##### Provided material #####
(* ===== verification/Fwup.v ===== *)
(** * Firmware update: image header and reception of the image ([wm_fwup.c])

    An image arrives as a stream of bytes cut into requests: a header of 64
    bytes, the code, and a signature of 128 bytes when the header announces
    one.  The header is collected in [booter] and checked, then everything is
    streamed to the update area; when all of it is there the code is read
    back and its CRC compared with the one in the header, and the boot
    loader's flag is written.  This file is what the update task does with
    one request; [FwupTask] is the queue, the task and the entry points. *)
From S2P Require Import Prelude CMonad FlsDriver CrcHard Storage ParamData Param.

Definition IMG_TYPE_FLASHBIN0 : Z := 1.
Definition IMAGE_START_ADDR_MSK : Z := 0x400.
Definition CODE_UPD_START_ADDR : Z := 0x8010000.
Definition CODE_RUN_START_ADDR : Z := 0x80D0000.
Definition USER_ADDR_START : Z := 0x81E0000.

Definition TLS_FWUP_REQ_STATUS_IDLE : Z := 0.
Definition TLS_FWUP_REQ_STATUS_BUSY : Z := 1.
Definition TLS_FWUP_REQ_STATUS_SUCCESS : Z := 2.
Definition TLS_FWUP_REQ_STATUS_FIO : Z := 3.
Definition TLS_FWUP_REQ_STATUS_FSIGNATURE : Z := 4.
Definition TLS_FWUP_REQ_STATUS_FMEM : Z := 5.
Definition TLS_FWUP_REQ_STATUS_FCRC : Z := 6.
Definition TLS_FWUP_REQ_STATUS_FCOMPLETE : Z := 7.

Definition TLS_FWUP_STATE_UNDEF : Z := 0xffff.
Definition TLS_FWUP_STATE_BUSY : Z := 1 ≪ 0.
Definition TLS_FWUP_STATE_COMPLETE : Z := 1 ≪ 1.
Definition TLS_FWUP_STATE_ERROR_IO : Z := 1 ≪ 2.
Definition TLS_FWUP_STATE_ERROR_SIGNATURE : Z := 1 ≪ 3.
Definition TLS_FWUP_STATE_ERROR_MEM : Z := 1 ≪ 4.
Definition TLS_FWUP_STATE_ERROR_CRC : Z := 1 ≪ 5.
Definition TLS_FWUP_STATE_ERROR : Z :=
  TLS_FWUP_STATE_ERROR_IO ||| TLS_FWUP_STATE_ERROR_SIGNATURE ||| TLS_FWUP_STATE_ERROR_MEM ||| TLS_FWUP_STATE_ERROR_CRC.

(** ** [IMAGE_HEADER_PARAM_ST] *)

Definition sizeof_header : Z := 64.

Definition magic_no (h : list Z) : Z := get_le 0 4 h.
Definition img_attr (h : list Z) : Z := get_le 4 4 h.
Definition img_addr (h : list Z) : Z := get_le 8 4 h.
Definition img_len (h : list Z) : Z := get_le 12 4 h.
Definition img_header_addr (h : list Z) : Z := get_le 16 4 h.
Definition upgrade_img_addr (h : list Z) : Z := get_le 20 4 h.
Definition org_checksum (h : list Z) : Z := get_le 24 4 h.
Definition hd_checksum (h : list Z) : Z := get_le 60 4 h.

(** The bit fields of [img_attr]. *)
Definition img_type (h : list Z) : Z := img_attr h &&& 15.
Definition code_encrypt (h : list Z) : Z := (img_attr h ≫ 4) &&& 1.
Definition signature (h : list Z) : Z := (img_attr h ≫ 8) &&& 1.

(** ** [struct tls_fwup] (its list head is a node of [FwupTask]) *)

Inductive tls_fwup_image_src :=
  | TLS_FWUP_IMAGE_SRC_LUART
  | TLS_FWUP_IMAGE_SRC_HUART
  | TLS_FWUP_IMAGE_SRC_HSPI
  | TLS_FWUP_IMAGE_SRC_WEB.

Definition src_num (s : tls_fwup_image_src) : Z :=
  match s with
  | TLS_FWUP_IMAGE_SRC_LUART => 0
  | TLS_FWUP_IMAGE_SRC_HUART => 1
  | TLS_FWUP_IMAGE_SRC_HSPI => 2
  | TLS_FWUP_IMAGE_SRC_WEB => 3
  end.

Record tls_fwup := Fwup {
  list_lock : Z;
  busy : bool;
  current_image_src : tls_fwup_image_src;
  current_state : Z;
  current_session_id : Z;
  received_len : Z;
  total_len : Z;
  updated_len : Z;
  program_base : Z;
  program_offset : Z;
  received_number : Z
}.

Definition set_state (v : Z) (c : tls_fwup) : tls_fwup :=
  Fwup (list_lock c) (busy c) (current_image_src c) (u16 v) (current_session_id c) (received_len c) (total_len c)
    (updated_len c) (program_base c) (program_offset c) (received_number c).
Definition set_received_len (v : Z) (c : tls_fwup) : tls_fwup :=
  Fwup (list_lock c) (busy c) (current_image_src c) (current_state c) (current_session_id c) (u32 v) (total_len c)
    (updated_len c) (program_base c) (program_offset c) (received_number c).
Definition set_total_len (v : Z) (c : tls_fwup) : tls_fwup :=
  Fwup (list_lock c) (busy c) (current_image_src c) (current_state c) (current_session_id c) (received_len c) (u32 v)
    (updated_len c) (program_base c) (program_offset c) (received_number c).
Definition set_updated_len (v : Z) (c : tls_fwup) : tls_fwup :=
  Fwup (list_lock c) (busy c) (current_image_src c) (current_state c) (current_session_id c) (received_len c) (total_len c)
    (u32 v) (program_base c) (program_offset c) (received_number c).
Definition set_program_base (v : Z) (c : tls_fwup) : tls_fwup :=
  Fwup (list_lock c) (busy c) (current_image_src c) (current_state c) (current_session_id c) (received_len c) (total_len c)
    (updated_len c) (u32 v) (program_offset c) (received_number c).
Definition set_program_offset (v : Z) (c : tls_fwup) : tls_fwup :=
  Fwup (list_lock c) (busy c) (current_image_src c) (current_state c) (current_session_id c) (received_len c) (total_len c)
    (updated_len c) (program_base c) (u32 v) (received_number c).

(** [fwup->current_state |= bits] *)
Definition or_state (bits : Z) (c : tls_fwup) : tls_fwup := set_state (current_state c ||| bits) c.
(** [fwup->current_state & bits] as a condition. *)
Definition in_state (c : tls_fwup) (bits : Z) : bool := negb (current_state c &&& bits =? 0).

(** What the task works on with one request: the parameter manager with the
    flash and the crypto unit below it, [*fwup], and its local [booter]. *)
Record upd (F : Type) := Upd { pars : par F; ctl : tls_fwup; booter : list Z }.
Arguments Upd {F}.
Arguments pars {F}.
Arguments ctl {F}.
Arguments booter {F}.

(** What the local [run_param] holds before it is read. *)
Class FwupLocals := { run_param_junk : list Z; run_param_size : length run_param_junk = 64%nat }.

Section fwup.
Context {F : Type} `{FlashStore F} `{!FlashBurst F} `{CrcEngine} `{Statics} `{FwupLocals}.
Abbreviation st := (upd F).

Definition on_pars {A} (m : M (par F) A) : M st A := zoom pars (fun p s => Upd p (ctl s) (booter s)) m.
Definition on_flash {A} (m : M F A) : M st A := on_pars (on_store m).
Definition set_ctl (f : tls_fwup -> tls_fwup) : M st unit := modify (fun s => Upd (pars s) (f (ctl s)) (booter s)).
Definition set_booter (f : list Z -> list Z) : M st unit := modify (fun s => Upd (pars s) (ctl s) (f (booter s))).

(** ** The header *)

(** [crccallen/4] updates of four bytes each. *)
Definition header_crc (img_param : list Z) : M st Z :=
  let crccallen := sizeof_header - 4 in
  ctx ← on_pars (on_crypto (crc_updates (tls_crypto_crc_init 0xFFFFFFFF CRYPTO_CRC_TYPE_32 3)
    ((fun i => slice (i * 4) 4 img_param) <$> seqZ 0 (crccallen / 4))));
  mret (tls_crypto_crc_final ctx).

(** One attribute is set and the other is not. *)
Definition differ (a b : Z) : bool := (negb (a =? 0) && (b =? 0)) || ((a =? 0) && negb (b =? 0)).

Definition tls_fwup_img_header_check (img_param : list Z) : M st bool :=
  if negb (magic_no img_param =? SIGNATURE_WORD) then mret false
  else if negb (img_type img_param =? IMG_TYPE_FLASHBIN0) then mret false
  else
    r ← on_flash (fs_read (img_header_addr img_param) locals_at run_param_junk sizeof_header);
    let run_param := snd r in
    if differ (signature run_param) (signature img_param) then mret false
    else if differ (code_encrypt run_param) (code_encrypt img_param) then mret false
    else if negb (img_addr img_param mod IMAGE_START_ADDR_MSK =? 0) then mret false
    else if USER_ADDR_START <=? (img_addr img_param ||| FLASH_BASE_ADDR) then mret false
    else if USER_ADDR_START <=? u32 ((img_addr img_param ||| FLASH_BASE_ADDR) + img_len img_param) then mret false
    else if ((upgrade_img_addr img_param ||| FLASH_BASE_ADDR) <? CODE_UPD_START_ADDR) ||
            (CODE_RUN_START_ADDR <=? u32 ((upgrade_img_addr img_param ||| FLASH_BASE_ADDR) + img_len img_param))
    then mret false
    else
      crcvalue ← header_crc img_param;
      mret (hd_checksum img_param =? crcvalue).

(** ** One request *)

(** The failure a request in the waiting list gets once the update has
    failed; [status] is what it has so far. *)
Definition discard_status (c : tls_fwup) (status : Z) : Z :=
  if in_state c TLS_FWUP_STATE_ERROR_IO then TLS_FWUP_REQ_STATUS_FIO
  else if in_state c TLS_FWUP_STATE_ERROR_SIGNATURE then TLS_FWUP_REQ_STATUS_FSIGNATURE
  else if in_state c TLS_FWUP_STATE_ERROR_MEM then TLS_FWUP_REQ_STATUS_FMEM
  else if in_state c TLS_FWUP_STATE_ERROR_CRC then TLS_FWUP_REQ_STATUS_FCRC
  else status.

(** [request->status = status; fwup->current_state |= bits; goto request_finish;] *)
Definition fail_with (bits status : Z) : M st Z := set_ctl (or_state bits) ;; mret status.

(** The header is complete: check it, take over its numbers and write it.
    [None]: go on. *)
Definition header_complete : M st (option Z) :=
  b ← gets booter;
  ok ← tls_fwup_img_header_check b;
  if negb ok then status ← fail_with TLS_FWUP_STATE_ERROR_IO TLS_FWUP_REQ_STATUS_FIO; mret (Some status)
  else
    set_ctl (set_program_base (upgrade_img_addr b ||| FLASH_BASE_ADDR)) ;;
    set_ctl (set_program_offset 0) ;;
    set_ctl (set_total_len (img_len b + sizeof_header)) ;;
    (if negb (signature b =? 0) then set_ctl (fun c => set_total_len (total_len c + 128) c) else mret tt) ;;
    c ← gets ctl;
    err ← on_flash (fb_write (u32 (program_base c + program_offset c)) locals_at b sizeof_header);
    if negb (err =? TLS_FLS_STATUS_OK)
    then status ← fail_with TLS_FWUP_STATE_ERROR_IO TLS_FWUP_REQ_STATUS_FIO; mret (Some status)
    else
      set_ctl (set_updated_len sizeof_header) ;;
      set_ctl (set_program_offset sizeof_header) ;;
      mret None.

(** The part of the request that belongs to the header.  A result of [inl] is the
    status of a request that is finished; otherwise the rest of the buffer,
    its address and [request->data_len]. *)
Definition take_header (data : Z) (buffer : list Z) (data_len : Z) : M st (Z + Z * list Z * Z) :=
  c ← gets ctl;
  if received_len c <? sizeof_header then
    let len := sizeof_header - received_len c in
    let len := if data_len <? len then data_len else len in
    set_booter (memcpy_at (received_len c) (take (Z.to_nat len) buffer)) ;;
    set_ctl (set_received_len (received_len c + len)) ;;
    c ← gets ctl;
    r ← (if received_len c =? sizeof_header then header_complete else mret None);
    mret (match r with
          | Some status => inl status
          | None => inr (data + len, drop (Z.to_nat len) buffer, data_len - len)
          end)
  else mret (inr (data, buffer, data_len)).

(** One round of [while (left > 0)]: read a piece of the code back and add
    it to the CRC.  The loop variables are [offset], [left], the contents of
    [buffer_t] and the CRC context. *)
Definition verify_body (p : Z) (x : Z * Z * list Z * psCrcContext_t) :
    M st (Z * Z * list Z * psCrcContext_t + option Z) :=
  let '(offset, left_, buffer_t, crcContext) := x in
  if negb (0 <? left_) then mret (inr (Some (tls_crypto_crc_final crcContext)))
  else
    let len := if 1024 <? left_ then 1024 else left_ in
    c ← gets ctl;
    r ← on_flash (fs_read (u32 (program_base c + offset)) p buffer_t len);
    if negb (fst r =? TLS_FLS_STATUS_OK) then mret (inr None)
    else
      crcContext ← on_pars (on_crypto (tls_crypto_crc_update crcContext (snd r) len));
      mret (inl (u32 (offset + len), u32 (left_ - len), snd r, crcContext)).

(** Everything has been received: the status and whether the image is good.
    The buffer is not freed when a read fails. *)
Definition verify_image : M st Z :=
  on_flash fb_destroy ;;
  r ← on_flash (fs_alloc 1024);
  match r with
  | None => fail_with TLS_FWUP_STATE_ERROR_MEM TLS_FWUP_REQ_STATUS_FMEM
  | Some (p, buffer_t) =>
      b ← gets booter;
      c ← gets ctl;
      let left_ := if negb (signature b =? 0) then u32 (total_len c - 128 - sizeof_header)
                  else u32 (total_len c - sizeof_header) in
      crc ← mloop (Z.to_nat (left_ / 1024 + 2)) (verify_body p)
        (sizeof_header, left_, buffer_t, tls_crypto_crc_init 0xFFFFFFFF CRYPTO_CRC_TYPE_32 3);
      match crc with
      | None => fail_with TLS_FWUP_STATE_ERROR_IO TLS_FWUP_REQ_STATUS_FIO
      | Some image_checksum =>
          on_flash (fs_free p) ;;
          if negb (org_checksum b =? image_checksum)
          then fail_with TLS_FWUP_STATE_ERROR_CRC TLS_FWUP_REQ_STATUS_FCRC
          else
            m ← gets (fun s => fs_map (store (pars s)));
            on_flash (fs_write (TLS_FLASH_OTA_FLAG_ADDR m) locals_at (slice 24 4 b) 4) ;;
            set_ctl (or_state TLS_FWUP_STATE_COMPLETE) ;;
            mret TLS_FWUP_REQ_STATUS_SUCCESS
      end
  end.

(** [if (request->data_len > 0) ...]: program the rest of the request. *)
Definition program (buf : Z) (buffer : list Z) (data_len : Z) : M st Z :=
  if negb (0 <? data_len) then mret TLS_FWUP_REQ_STATUS_SUCCESS
  else
    c ← gets ctl;
    err ← on_flash (fb_write (u32 (program_base c + program_offset c)) buf buffer data_len);
    if negb (err =? TLS_FLS_STATUS_OK) then fail_with TLS_FWUP_STATE_ERROR_IO TLS_FWUP_REQ_STATUS_FIO
    else
      set_ctl (fun c => set_program_offset (program_offset c + data_len) c) ;;
      set_ctl (fun c => set_updated_len (updated_len c + data_len) c) ;;
      c ← gets ctl;
      if total_len c <=? updated_len c then verify_image else mret TLS_FWUP_REQ_STATUS_SUCCESS.

(** The body of the loop up to [request_finish], for a request whose data
    are the bytes [buffer] at [data], of which [data_len] must be there: the
    request's status. *)
Definition fwup_request (data : Z) (buffer : list Z) (data_len : Z) : M st Z :=
  c ← gets ctl;
  if zlen buffer <? data_len then stuck
  else if in_state c TLS_FWUP_STATE_ERROR then mret (discard_status c TLS_FWUP_REQ_STATUS_BUSY)
  else if in_state c TLS_FWUP_STATE_COMPLETE then mret TLS_FWUP_REQ_STATUS_FCOMPLETE
  else
    r ← (if src_num (current_image_src c) <=? src_num TLS_FWUP_IMAGE_SRC_WEB then
           r ← take_header data buffer data_len;
           match r with
           | inl status => mret (inl status)
           | inr (buf, buffer, data_len) =>
               set_ctl (fun c => set_received_len (received_len c + data_len) c) ;;
               mret (inr (buf, buffer, data_len))
           end
         else mret (inr (0, [], data_len)));
    match r with
    | inl status => mret status
    | inr (buf, buffer, data_len) => program buf buffer data_len
    end.

End fwup.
#####
Filter the entries down to the lines that include the string "FwupLocals".

*Solution to this exercise:*
Class FwupLocals := { run_param_junk : list Z; run_param_size : length run_param_junk = 64%nat }.
Context {F : Type} `{FlashStore F} `{!FlashBurst F} `{CrcEngine} `{Statics} `{FwupLocals}.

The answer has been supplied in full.